Immanuel. God with us. The even deeper meaning of the Christmas holidays is once again making preparations to welcome God’s Spirit into our lives. Through the baby Jesus and his growing into the sacrifice of the cross and the new life of Easter, God has found another way of becoming present in our lives through God’s Spirit. That’s amazing Good News! Not only did God in Jesus give his very life to take away our sins – if that’s not amazing enough – but through those events God also found a new way to live in us, to make a home in us, so that we can live new lives!

But what does it mean – how does God live in us and through us? St. Paul tries to make it easy for us to understand by listing the fruits of the Spirit. He tells us that God’s Spirit drives out things like hatred, strife, jealousy, anger, quarrels, and drunkenness; and replaces them with things like love, joy, peace, patience, kindness, generosity, faithfulness, gentleness, and self-control.

In their Gospels Matthew, Mark, Luke and John all use stories to tell of God making a new home among us. Matthew’s story of Jesus’ birth shows us the Spirit’s role right from the beginning. The Spirit came onto the scene in a scandalous way: Mary is single, pregnant, and her fiancée Joseph knows he’s not the father. It’s hard for us to even begin to fathom what havoc this could have wreaked on a young couple in a small village 2000 years ago – especially today, when MTV’s reality show “Teen Moms” was a top new series when it launched last December!

Did you know that by law Joseph had the right to challenge their engagement publically? He could have made a spectacle and brought terrible shame upon Mary. But Joseph’s heart knew a law fulfilled in love, not accusation and shame, and so he made room for God’s Spirit to enter into his life more fully. Not only did he not publically shame Mary, but he welcomed her and her child into his life. He invited God’s Spirit to enter his life in a powerful way.
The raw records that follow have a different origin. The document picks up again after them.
(** * Barber Shop API: booking validation, seeding and the list endpoints

    A shallow embedding of [main.py] and [schemas.py].  Documents are Python
    dicts (finite maps from field names to values), the document store is a
    family of named collections, and every handler runs in a small
    state-and-exception monad over the store.  The store keeps a journal of the
    operations it served, so that statements about which lookups a handler
    issues can be made about the handler itself. *)

From Stdlib Require Import QArith Ascii String Strings.Byte.
From stdpp Require Import gmap strings list fin_maps.

Local Open Scope Z_scope.

(** ** bson.ObjectId

    An [ObjectId] object holds bytes.  The driver generates twelve of them on
    insert.  The constructor applied to a [str] takes any string of 24
    characters that [bytes.fromhex] can read and keeps the bytes read: twelve
    for 24 hexadecimal digits, fewer when the string holds whitespace, which
    [bytes.fromhex] skips between bytes.  Anything else raises [InvalidId].
    [ObjectId.str] is [str(oid)], the lowercase hexadecimal rendering of the
    bytes. *)
Module ObjectId.

(** The twelve bytes of an identifier the driver generates. *)
Record generated : Type := Generated {
  b0 : byte; b1 : byte; b2 : byte; b3 : byte; b4 : byte; b5 : byte;
  b6 : byte; b7 : byte; b8 : byte; b9 : byte; b10 : byte; b11 : byte
}.

Record t : Type := Oid { binary : list byte }.

Definition of_generated (g : generated) : t :=
  Oid [b0 g; b1 g; b2 g; b3 g; b4 g; b5 g; b6 g; b7 g; b8 g; b9 g; b10 g;
       b11 g].
(* ===== verification/HttpContext.v ===== *)
(** * [http::HttpContext]: the incremental request parser

    [HTTP/include/http/HttpContext.h] and [HTTP/src/http/HttpContext.cpp]. One
    round of the [while (hasMore)] loop of [parseRequest] is [parse_step];
    [parse_loop] runs rounds with fuel, [None] meaning that the fuel ran out. *)

From S2P Require Export HttpRequest MuduoBuffer.

(** [HttpContext::HttpRequestParseState]. *)
Inductive HttpRequestParseState :=
| kExpectRequestLine
| kExpectHeaders
| kExpectBody
| kGotAll.

#[export] Instance HttpRequestParseState_eq_dec : EqDecision HttpRequestParseState.
Proof. solve_decision. Defined.

Record HttpContext := mkHttpContext {
  state_ : HttpRequestParseState;
  request_ : HttpRequest
}.

(** [HttpContext()], [gotAll()] and [reset()]. *)
Definition new_context : HttpContext := mkHttpContext kExpectRequestLine new_request.
Definition gotAll (c : HttpContext) : bool := bool_decide (c.(state_) = kGotAll).
Definition reset (c : HttpContext) : HttpContext :=
  mkHttpContext kExpectRequestLine (swap c.(request_) new_request).1.

(** The part of [processRequestLine] between the two spaces: path and query.
    [start], [space] and [end_] are offsets in [line]. *)
Definition processTarget (line : bytes) (start space end_ : nat) : prog std_exception HttpRequest unit :=
  let argumentStart := start + find_char "?"%char (substr line start (space - start)) in
  if decide (argumentStart ≠ end_ ∧ argumentStart < space) then
    modify (setPath (substr line start (argumentStart - start)));;
    modify (setQueryPathParameters (substr line (argumentStart + 1) (space - (argumentStart + 1))))
  else modify (setPath (substr line start (space - start))).

(** The part after the second space: the version. *)
Definition processVersion (line : bytes) (start end_ : nat) : prog std_exception HttpRequest bool :=
  if decide (end_ - start = 8 ∧ substr line start 7 = lit "HTTP/1.") then
    match line !! (end_ - 1) with
    | Some c =>
        if Ascii.eqb c "1"%char then modify (setVersion (lit "HTTP/1.1"));; mret true
        else if Ascii.eqb c "0"%char then modify (setVersion (lit "HTTP/1.0"));; mret true
        else mret false
    | None => mret false
    end
  else mret false.

(** [processRequestLine(start, end)] on the characters of the range. *)
Definition processRequestLine (line : bytes) : prog std_exception HttpRequest bool :=
  let end_ := length line in
  let space := find_char " "%char line in
  if decide (space = end_) then mret false else
  known ← setMethod (take space line);
  if negb known then mret false else
  let start := S space in
  let space := start + find_char " "%char (drop start line) in
  if decide (space = end_) then mret false else
  processTarget line start space end_;;
  processVersion line (S space) end_.

Section parser.
Context {B : Type} `{MuduoBuffer B}.

(** What one round of the loop decides: go round again, or return [ok]. *)
Inductive verdict :=
| More
| Done (ok : bool).

#[export] Instance verdict_eq_dec : EqDecision verdict.
Proof. solve_decision. Defined.

Abbreviation parser_state := (HttpContext * B)%type.
Abbreviation parser A := (prog std_exception (HttpContext * B) A).

Definition on_request {A} (m : prog std_exception HttpRequest A) : parser A := λ '(c, b),
  match m c.(request_) with (o, r) => (o, (mkHttpContext c.(state_) r, b)) end.

Definition set_state_ (s : HttpRequestParseState) : parser unit :=
  modify (λ '(c, b), (mkHttpContext s c.(request_), b)).

Definition buf_retrieve (n : nat) : parser unit := modify (λ '(c, b), (c, retrieve n b)).

(** A value or an exception of the standard library. *)
Definition lift_outcome {A} (o : outcome std_exception A) : parser A := λ σ, (o, σ).

(** [state_ == kExpectRequestLine]. *)
Definition step_request_line (receiveTime : Timestamp) : parser verdict :=
  '(c, b) ← get;
  match findCRLF b with
  | Some crlf =>
      ok ← on_request (processRequestLine (take crlf (readable b)));
      if (ok : bool) then
        on_request (modify (setReceiveTime receiveTime));;
        buf_retrieve (crlf + 2);;
        set_state_ kExpectHeaders;;
        mret More
      else mret (Done false)
  | None => mret (Done true)
  end.

(** The empty line that ends the headers: is a body expected? *)
Definition end_of_headers : parser verdict :=
  '(c, b) ← get;
  if decide (c.(request_).(method_) = kPost ∨ c.(request_).(method_) = kPut) then
    let contentLength := getHeader (lit "Content-Length") c.(request_) in
    if decide (contentLength ≠ []) then
      n ← lift_outcome (stoi contentLength);
      on_request (modify (setContentLength (wrap_u64 n)));;
      if decide (0 < wrap_u64 n)%Z then set_state_ kExpectBody;; mret More
      else set_state_ kGotAll;; mret (Done true)
    else mret (Done false)
  else set_state_ kGotAll;; mret (Done true).

(** [state_ == kExpectHeaders]. *)
Definition step_headers : parser verdict :=
  '(c, b) ← get;
  match findCRLF b with
  | Some crlf =>
      let line := take crlf (readable b) in
      let colon := find_char ":"%char line in
      v ← (if decide (colon < crlf) then on_request (modify (addHeader line colon));; mret More
           else if decide (crlf = 0) then end_of_headers
           else mret (Done false));
      buf_retrieve (crlf + 2);;
      mret v
  | None => mret (Done true)
  end.

(** [state_ == kExpectBody]. *)
Definition step_body : parser verdict :=
  '(c, b) ← get;
  let n := c.(request_).(contentLength_) in
  if decide (Z.of_nat (length (readable b)) < n)%Z then mret (Done true)
  else
    on_request (modify (setBody (take (Z.to_nat n) (readable b))));;
    buf_retrieve (Z.to_nat n);;
    set_state_ kGotAll;;
    mret (Done true).

(** One round. In state [kGotAll] no branch applies and the loop goes round
    with nothing changed. *)
Definition parse_step (receiveTime : Timestamp) : parser verdict :=
  '(c, _) ← get;
  match c.(state_) with
  | kExpectRequestLine => step_request_line receiveTime
  | kExpectHeaders => step_headers
  | kExpectBody => step_body
  | kGotAll => mret More
  end.

Fixpoint parse_loop (fuel : nat) (receiveTime : Timestamp) (σ : parser_state)
  : option (outcome std_exception bool * parser_state) :=
  match fuel with
  | 0 => None
  | S fuel =>
      match parse_step receiveTime σ with
      | (Ret More, σ') => parse_loop fuel receiveTime σ'
      | (Ret (Done ok), σ') => Some (Ret ok, σ')
      | (Throw e, σ') => Some (Throw e, σ')
      | (Halt w, σ') => Some (Halt w, σ')
      end
  end.

(** Every round that goes on consumes input, so this fuel is enough from any
    state but [kGotAll]; see [parseRequest_total]. *)
Definition parse_fuel (σ : parser_state) : nat := S (length (readable σ.2)).

Definition parseRequest (receiveTime : Timestamp) (σ : parser_state)
  : option (outcome std_exception bool * parser_state) :=
  parse_loop (parse_fuel σ) receiveTime σ.

(** Input arriving in pieces: each piece is appended and parsed; parsing stops
    at the first piece that completes the request, fails or throws, and the
    pieces after it stay in the buffer. *)
Fixpoint feed (receiveTime : Timestamp) (σ : parser_state) (chunks : list bytes)
  : option (outcome std_exception bool * parser_state) :=
  match chunks with
  | [] => Some (Ret true, σ)
  | s :: chunks =>
      match parseRequest receiveTime (σ.1, append s σ.2) with
      | Some (Ret true, σ') =>
          if gotAll σ'.1 then Some (Ret true, (σ'.1, append (concat chunks) σ'.2))
          else feed receiveTime σ' chunks
      | Some (o, σ') => Some (o, (σ'.1, append (concat chunks) σ'.2))
      | None => None
      end
  end.

End parser.
(** What a request line can change, and what is known when it is accepted. *)
Lemma processRequestLine_frame line r o r' :
  processRequestLine line r = (o, r') ->
  r'.(contentLength_) = r.(contentLength_) ∧ r'.(content_) = r.(content_) ∧
  (o = Ret true → request_known r').
Proof.
  unfold processRequestLine. case_decide; [intros [= <- <-]; done|].
  unfold setMethod. prog_simpl. case_bool_decide; prog_simpl; [|intros [= <- <-]; done].
  case_bool_decide as Hk; prog_simpl; [|intros [= <- <-]; done].
  case_decide; [intros [= <- <-]; done|].
  edestruct processTarget_frame as (p & q & ->). intros Hv.
  apply processVersion_frame in Hv as [[-> ->]|(-> & v & Hv & ->)]; [done|].
  split_and!; [done..|]. intros _. split; [by apply method_of_name_in|done].
Qed.

Lemma headers_done_ok c o c' :
  headers_done c = (o, c') -> c.(state_) = kExpectHeaders -> context_ok c -> context_ok c'.
Proof.
  unfold headers_done, context_ok. intros Hd Hst Hok. rewrite Hst in Hok.
  destruct Hok as (Hk & Hn & Hc). revert Hd. case_decide as Hm.
  2:{ intros [= <- <-]. simpl. rewrite Hn, Hc. done. }
  case_decide; [|intros [= <- <-]; by rewrite Hst].
  destruct (stoi _) as [n|e|w]; [|intros [= <- <-]; by rewrite Hst..].
  pose proof (wrap_u64_bounds n).
  case_decide as Hpos; intros [= <- <-]; simpl; (split; [done|]).
  - split_and!; [by apply bool_decide_true|lia|lia|done].
  - rewrite Hc. simpl. lia.
Qed.

Lemma round_context_ok t c l o c' n : round t c l = (o, c', n) -> context_ok c -> context_ok c'.
Proof.
  unfold round. intros Hr Hok. revert Hr. destruct (state_ c) eqn:Hst.
  - unfold context_ok in Hok. rewrite Hst in Hok. destruct Hok as [Hn Hc].
    destruct (find_crlf l) as [i|]; [|intros [= <- <- <-]; unfold context_ok; by rewrite Hst].
    destruct (processRequestLine _ _) as [o1 r] eqn:Hp.
    apply processRequestLine_frame in Hp as (Hn' & Hc' & Hk).
    destruct o1 as [[]|e|w]; intros [= <- <- <-]; unfold context_ok; simpl;
      rewrite Hn', Hc'; auto.
  - destruct (find_crlf l) as [i|]; [|by intros [= <- <- <-]].
    repeat case_decide; [| |by intros [= <- <- <-]].
    + unfold context_ok in Hok. rewrite Hst in Hok. intros [= <- <- <-]. done.
    + destruct (headers_done c) as [o2 c2] eqn:Hd.
      pose proof (headers_done_ok _ _ _ Hd Hst Hok). by destruct o2; intros [= <- <- <-].
  - case_decide as Hd; intros [= <- <- <-]; [done|].
    unfold context_ok in *. rewrite Hst in Hok. destruct Hok as (? & ? & Hn & ?). simpl.
    split; [done|]. rewrite length_take. lia.
  - by intros [= <- <- <-].
Qed.

Section promises.
Context {B : Type} `{MuduoBufferLaws B}.

(** Parsing a rendered request, started from any request object without a
    method. *)
Lemma parse_render_from (t : Timestamp) (w : wire_request) (r : HttpRequest) (rest : bytes) (b : B) :
  wire_ok w -> r.(method_) = kInvalid -> readable b = render_request w ++ rest ->
  ∃ b', parseRequest t (mkHttpContext kExpectRequestLine r, b) =
          Some (Ret true, (mkHttpContext kGotAll (expected_from t w r), b')) ∧
        readable b' = rest.
Proof.
  intros Hw Hr Hb. unfold render_request in Hb. rewrite <- !app_assoc in Hb.
  set (body := if has_body (w_method w) then w_body w else []) in *.
  set (c0 := mkHttpContext kExpectRequestLine r).
  set (r0 := setReceiveTime t (setVersion (w_version w) (set_target w (set_method_ w.(w_method) r)))).
  set (r1 := set_headers_ (header_map (w_all_headers w) r.(headers_)) r0).
  assert (star (more_step t) (c0, readable b)
    (mkHttpContext kExpectHeaders r1, crlf ++ body ++ rest)) as Hsteps.
  { rewrite Hb. eapply star_step; [by apply more_step_request_line|].
    apply more_steps_headers. by apply wire_ok_all_headers. }
  pose proof (round_blank_line t r1 (body ++ rest)) as Hround.
  destruct (has_body (w_method w)) eqn:Hhb; subst body.
  - pose proof Hhb as Hm. unfold has_body in Hm. rewrite bool_decide_eq_true in Hm.
    rewrite (headers_done_body r1 (Z.of_nat (length (w_body w)))) in Hround; [|done| |].
    2:{ pose proof (wire_body w Hw). lia. }
    2:{ unfold r1, w_all_headers. rewrite Hhb. apply header_map_last. }
    case_decide as Hpos.
    + assert (star (more_step t) (c0, readable b)
        (mkHttpContext kExpectBody (setContentLength (Z.of_nat (length (w_body w))) r1),
         w_body w ++ rest)) as Hsteps2.
      { eapply star_trans; [exact Hsteps|]. apply star_one. eexists. split; [exact Hround|done]. }
      pose proof (round_body_complete t _ (w_body w) rest
        (setContentLength (Z.of_nat (length (w_body w))) r1) eq_refl eq_refl) as Hround2.
      edestruct (more_steps_parse t) as (b' & Hrb & Hp);
        [exact Hsteps2|exact Hround2|done|done|done|].
      exists b'. split; [|rewrite Hrb; apply drop_app_length].
      cbn [fst] in Hp. rewrite Hp. do 3 f_equal. unfold expected_from. rewrite Hhb.
      by rewrite bool_decide_true by (intros Hnil; rewrite Hnil in Hpos; simpl in Hpos; lia).
    + edestruct (more_steps_parse t) as (b' & Hrb & Hp); [exact Hsteps|exact Hround|done|done|done|].
      destruct (w_body w) as [|? ?] eqn:Hbody; [|simpl in Hpos; lia].
      exists b'. split; [|done]. cbn [fst] in Hp. rewrite Hp. do 3 f_equal. unfold expected_from.
      by rewrite Hhb, Hbody.
  - assert (headers_done (mkHttpContext kExpectHeaders r1) =
      (Ret (Done true), mkHttpContext kGotAll r1)) as Hdone.
    { unfold headers_done. rewrite decide_False; [done|].
      unfold has_body in Hhb. by rewrite bool_decide_eq_false in Hhb. }
    rewrite Hdone in Hround.
    edestruct (more_steps_parse t) as (b' & Hrb & Hp); [exact Hsteps|exact Hround|done|done|done|].
    exists b'. split; [|done]. cbn [fst] in Hp. rewrite Hp. do 3 f_equal.
    unfold expected_from. by rewrite Hhb.
Qed.
(* ===== verification/HttpServer.v ===== *)
(** * [http::HttpServer]

    [HTTP/include/http/HttpServer.h] and [HTTP/src/http/HttpServer.cpp]: the
    callbacks of one connection. [ServerConn] is that connection's share of the
    server: the calls made on the TCP connection, its HTTP context, its input
    buffer and its entry in [sslConns_]. [W] is the application's state. The
    message callbacks of the server and of its TLS connections call each other:
    [onMessage] has fuel for the depth of that recursion, [None] is out of
    fuel. *)

From S2P Require Export HttpContext HttpResponse Router Middleware Ssl.

(** Which buffer a [Buffer*] argument points to: the TCP connection's input, or
    the decrypted buffer of its TLS connection. *)
Inductive buffer_ptr := InputBuffer | DecryptedBuffer.

Definition bad_request : bytes := lit "HTTP/1.1 400 Bad Request" ++ crlf ++ crlf.

Record ServerConn (W T B : Type) := mkServerConn {
  world : W;
  tcp : TcpConnection;
  context_ : HttpContext;
  input_ : B;
  ssl_entry : option (SslConnection T B)
}.
Arguments mkServerConn {W T B}.
Arguments world {W T B}.
Arguments tcp {W T B}.
Arguments context_ {W T B}.
Arguments input_ {W T B}.
Arguments ssl_entry {W T B}.

Section server.
Context {W T B : Type} `{OpenSSL T} `{MuduoBuffer B}.
Variable empty_buffer : B.

(** The members of the server the callbacks read. *)
Variable router_ : Router W.
Variable middlewareChain_ : list (option (Middleware W)).
Variable useSsl_ : bool.

(** The [len] bytes at the address of a response object. *)
Variable object_bytes : HttpResponse -> nat -> bytes.

Abbreviation state := (ServerConn W T B).
Abbreviation server_prog A := (prog thrown (ServerConn W T B) A).

(** ** [handleRequest] *)

(** Run the request side of the chain on a copy of the request. *)
Definition run_before (req : HttpRequest) : prog thrown (W * HttpResponse) HttpRequest :=
  λ '(w, resp),
    match processBefore middlewareChain_ (w, req) with
    | (Ret _, (w', req')) => (Ret req', (w', resp))
    | (Throw e, (w', _)) => (Throw e, (w', resp))
    | (Halt x, (w', _)) => (Halt x, (w', resp))
    end.

Definition on_response (f : HttpResponse -> HttpResponse) : prog thrown (W * HttpResponse) unit :=
  modify (λ '(w, resp), (w, f resp)).

Definition handleRequest (req : HttpRequest) : prog thrown (W * HttpResponse) unit :=
  catch
    (mutableReq ← run_before req;
     routed ← route router_ mutableReq;
     (if (routed : bool) then mret tt
      else on_response (λ resp, Response.setCloseConnection true
             (Response.setStatusMessage (lit "Not Found") (Response.setStatusCode k404NotFound resp))));;
     processAfter middlewareChain_)
    (λ e, match e with
     | ThrownResponse res => on_response (λ _, res)
     | ThrownStd _ => on_response (λ resp, Response.setStatusMessage (lit "Internal Server Error")
                        (Response.setStatusCode k500InternalServerError resp))
     end).

(** ** State access *)

Definition set_tcp (t : TcpConnection) (σ : state) : state :=
  mkServerConn σ.(world) t σ.(context_) σ.(input_) σ.(ssl_entry).
Definition set_context (c : HttpContext) (σ : state) : state :=
  mkServerConn σ.(world) σ.(tcp) c σ.(input_) σ.(ssl_entry).
Definition set_world (w : W) (σ : state) : state :=
  mkServerConn w σ.(tcp) σ.(context_) σ.(input_) σ.(ssl_entry).
Definition set_ssl_entry (e : option (SslConnection T B)) (σ : state) : state :=
  mkServerConn σ.(world) σ.(tcp) σ.(context_) σ.(input_) e.

Definition conn_do (c : conn_call) : server_prog unit := modify (λ σ, set_tcp (call c σ.(tcp)) σ).

Definition read_buffer (p : buffer_ptr) (σ : state) : B :=
  match p, σ.(ssl_entry) with
  | DecryptedBuffer, Some c => c.(decryptedBuffer_)
  | _, _ => σ.(input_)
  end.
Definition write_buffer (p : buffer_ptr) (b : B) (σ : state) : state :=
  match p, σ.(ssl_entry) with
  | DecryptedBuffer, Some c => set_ssl_entry (Some (set_decryptedBuffer_ b c)) σ
  | _, _ => mkServerConn σ.(world) σ.(tcp) σ.(context_) b σ.(ssl_entry)
  end.

(** A member of the connection's [SslConnection]; without one the pointer that
    is followed is the end iterator's. *)
Definition on_ssl {A} (m : prog std_exception (SslConnection T B * TcpConnection) A)
  : server_prog A := λ σ,
  match σ.(ssl_entry) with
  | None => (Halt UndefinedBehaviour, σ)
  | Some c =>
      match m (c, σ.(tcp)) with
      | (o, (c', t')) =>
          (match o with Ret a => Ret a | Throw e => Throw (ThrownStd e) | Halt x => Halt x end,
           set_tcp t' (set_ssl_entry (Some c') σ))
      end
  end.

(** ** [onConnection] *)

Definition onConnection (connected : bool) : server_prog unit :=
  if connected then
    (if useSsl_ then
       modify (λ σ, let '(c, t) := make_SslConnection empty_buffer σ.(tcp) in
                    set_tcp t (set_ssl_entry (Some (setMessageCallback c)) σ));;
       on_ssl startHandShake
     else mret tt);;
    modify (set_context new_context)
  else modify (set_ssl_entry None).

(** ** [onRequest] *)

Definition run_handler (req : HttpRequest) (resp : HttpResponse) : server_prog HttpResponse := λ σ,
  match handleRequest req (σ.(world), resp) with
  | (o, (w', resp')) =>
      (match o with Ret _ => Ret resp' | Throw e => Throw e | Halt x => Halt x end, set_world w' σ)
  end.

Definition wants_close (req : HttpRequest) : bool :=
  let connection := getHeader (lit "Connection") req in
  bool_decide (connection = lit "close") ||
  (bool_decide (req.(version_) = lit "HTTP/1.0") && bool_decide (connection ≠ lit "Keep-Alive")).

Definition shutdown_if (b : bool) : server_prog unit := if b then conn_do Shutdown else mret tt.

Definition onRequest (req : HttpRequest) : server_prog unit :=
  response ← run_handler req (new_response (wants_close req));
  σ ← get;
  match useSsl_, σ.(ssl_entry) with
  | true, Some _ =>
      on_ssl (ssl_send (object_bytes response (getContentLength response)));;
      shutdown_if response.(closeConnection_)
  | _, _ =>
      conn_do (Send (readable (appendToBuffer response empty_buffer)));;
      shutdown_if response.(closeConnection_)
  end.

(** ** [onMessage] *)

Definition reject : server_prog unit := conn_do (Send bad_request);; conn_do Shutdown.

(** [catch (const std::exception&)] around the whole of [onMessage]. *)
Definition catch_std (m : server_prog unit) : server_prog unit :=
  catch m (λ e, match e with ThrownStd _ => reject | ThrownResponse r => throw (ThrownResponse r) end).

(** The part after [buf] is settled: parse, reject, answer. *)
Definition serve (buf : buffer_ptr) (receiveTime : Timestamp) (σ : state)
  : option (outcome thrown unit * state) :=
  match parseRequest receiveTime (σ.(context_), read_buffer buf σ) with
  | None => None
  | Some (o, (c, b)) =>
      Some (catch_std
        (ok ← (λ σ, (match o with Ret ok => Ret ok | Throw e => Throw (ThrownStd e) | Halt x => Halt x end, σ));
         (if (ok : bool) then mret tt else reject);;
         σ ← get;
         if gotAll σ.(context_) then
           onRequest σ.(context_).(request_);;
           modify (λ σ, set_context (reset σ.(context_)) σ)
         else mret tt)
        (write_buffer buf b (set_context c σ)))
  end.

(** [SslConnection::onRead(conn, buf, time)] on the entry, the callback apart. *)
Definition ssl_read (buf : buffer_ptr) : server_prog bool :=
  σ ← get;
  '(b, callback) ← on_ssl (onRead empty_buffer (read_buffer buf σ));
  modify (write_buffer buf b);;
  mret callback.

Fixpoint onMessage (fuel : nat) (buf : buffer_ptr) (receiveTime : Timestamp) (σ : state)
  : option (outcome thrown unit * state) :=
  match useSsl_, σ.(ssl_entry) with
  | true, Some _ =>
      match ssl_read buf σ with
      | (Ret callback, σ1) =>
          match
            (if (callback : bool) then
               match fuel with
               | 0 => None
               | S fuel => onMessage fuel DecryptedBuffer receiveTime σ1
               end
             else Some (Ret tt, σ1))
          with
          | Some (Ret _, σ2) =>
              match σ2.(ssl_entry) with
              | Some c =>
                  if negb (isHandShakeCompleted c) then Some (Ret tt, σ2)
                  else if decide (length (readable c.(decryptedBuffer_)) = 0) then Some (Ret tt, σ2)
                  else serve DecryptedBuffer receiveTime σ2
              | None => Some (Halt UndefinedBehaviour, σ2)
              end
          | Some (Throw e, σ2) => Some (catch_std (throw e) σ2)
          | Some (Halt x, σ2) => Some (Halt x, σ2)
          | None => None
          end
      | (Throw e, σ1) => Some (catch_std (throw e) σ1)
      | (Halt x, σ1) => Some (Halt x, σ1)
      end
  | _, _ => serve buf receiveTime σ
  end.

(** Data arrives: it is appended to the input buffer, and the callback set on
    the connection is called. *)
Definition deliver (fuel : nat) (data : bytes) (receiveTime : Timestamp) (σ : state)
  : option (outcome thrown unit * state) :=
  let σ := mkServerConn σ.(world) σ.(tcp) σ.(context_) (append data σ.(input_)) σ.(ssl_entry) in
  match σ.(tcp).(target) with
  | ServerOnMessage => onMessage fuel InputBuffer receiveTime σ
  | SslOnRead =>
      match ssl_read InputBuffer σ with
      | (Ret true, σ1) => onMessage fuel DecryptedBuffer receiveTime σ1
      | (Ret false, σ1) => Some (Ret tt, σ1)
      | (Throw e, σ1) => Some (Throw e, σ1)
      | (Halt x, σ1) => Some (Halt x, σ1)
      end
  end.

End server.

(** ** The server object

    Its router, its middlewares and its TLS context; [CTX] is an [SSL_CTX]. The
    callback for requests is always [handleRequest], and the connection and
    message callbacks that [initialize] sets are the functions above. *)
Module Server.
Section object.
Context {W CTX : Type}.

Record HttpServer := mkHttpServer {
  routes : Router W;
  middlewares : list (option (Middleware W));
  sslCtx_ : option CTX;
  useSsl_ : bool
}.
Implicit Types (s : HttpServer) (cb : handler W) (path : bytes) (m : Method).

Definition set_routes (x : Router W) s : HttpServer := mkHttpServer x s.(middlewares) s.(sslCtx_) s.(useSsl_).
Definition set_middlewares (x : list (option (Middleware W))) s : HttpServer := mkHttpServer s.(routes) x s.(sslCtx_) s.(useSsl_).
Definition set_sslCtx (x : option CTX) s : HttpServer := mkHttpServer s.(routes) s.(middlewares) x s.(useSsl_).

Definition new_HttpServer (useSsl : bool) : HttpServer := mkHttpServer new_router [] None useSsl.

(** [Get] and [Post], with a callback and with a handler. *)
Definition Get path cb s : HttpServer := set_routes (registerCallBack kGet path cb s.(routes)) s.
Definition Post path cb s : HttpServer := set_routes (registerCallBack kPost path cb s.(routes)) s.
Definition GetHandler path cb s : HttpServer := set_routes (registerHandler kGet path cb s.(routes)) s.
Definition PostHandler path cb s : HttpServer := set_routes (registerHandler kPost path cb s.(routes)) s.

(** [addRoute]; [None] as for the router. *)
Definition addRoute m path cb s : option HttpServer := (λ rt, set_routes rt s) <$> addRegexCallback m path cb s.(routes).
Definition addRouteHandler m path cb s : option HttpServer := (λ rt, set_routes rt s) <$> addRegexHandler m path cb s.(routes).

Definition add_middleware (x : option (Middleware W)) s : HttpServer := set_middlewares (addMiddleware x s.(middlewares)) s.
Definition enableSSL (enable : bool) s : HttpServer := mkHttpServer s.(routes) s.(middlewares) s.(sslCtx_) enable.

(** A context that cannot be initialised ends the process by [abort()]. *)
Definition setSslConfig `{OpenSSLContext CTX} (config : SslConfig) : prog std_exception HttpServer unit :=
  s ← get;
  if s.(useSsl_) then
    let '(ok, ctx) := ssl_initialize config in
    modify (set_sslCtx ctx);;
    if ok : bool then mret tt else halt Terminated
  else mret tt.

End object.
Arguments HttpServer : clear implicits.
End Server.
Let’s take a minute to imagine how Joseph might have shared his story of faith with Jesus when he was a teenager – maybe as they worked side-by-side in the carpentry shop. Did Joseph tell Jesus the story of his birth in a way that accounts for the Spirit entering into all their lives in the way of love? When our judgments of right and wrong are tempted to take over, do we learn a different way through God’s Spirit?

“Remember, Jesus, whatever we’re making, along with it we’re always making a home for Spirit. (1) Your mother thinks a home for Spirit is like an empty cup. But I favor a spacious room with a large window for sun — and a door that is hard to find.

“The best way to begin is to clear a space, and the best way to clear a space is to stop the mind from judging. That takes prayer time. Whenever things seem simple and obvious and the mind is feasting on its certainty and outrage, go slowly. There is more than you think; only it hasn’t appeared yet. Judgment closes possibilities.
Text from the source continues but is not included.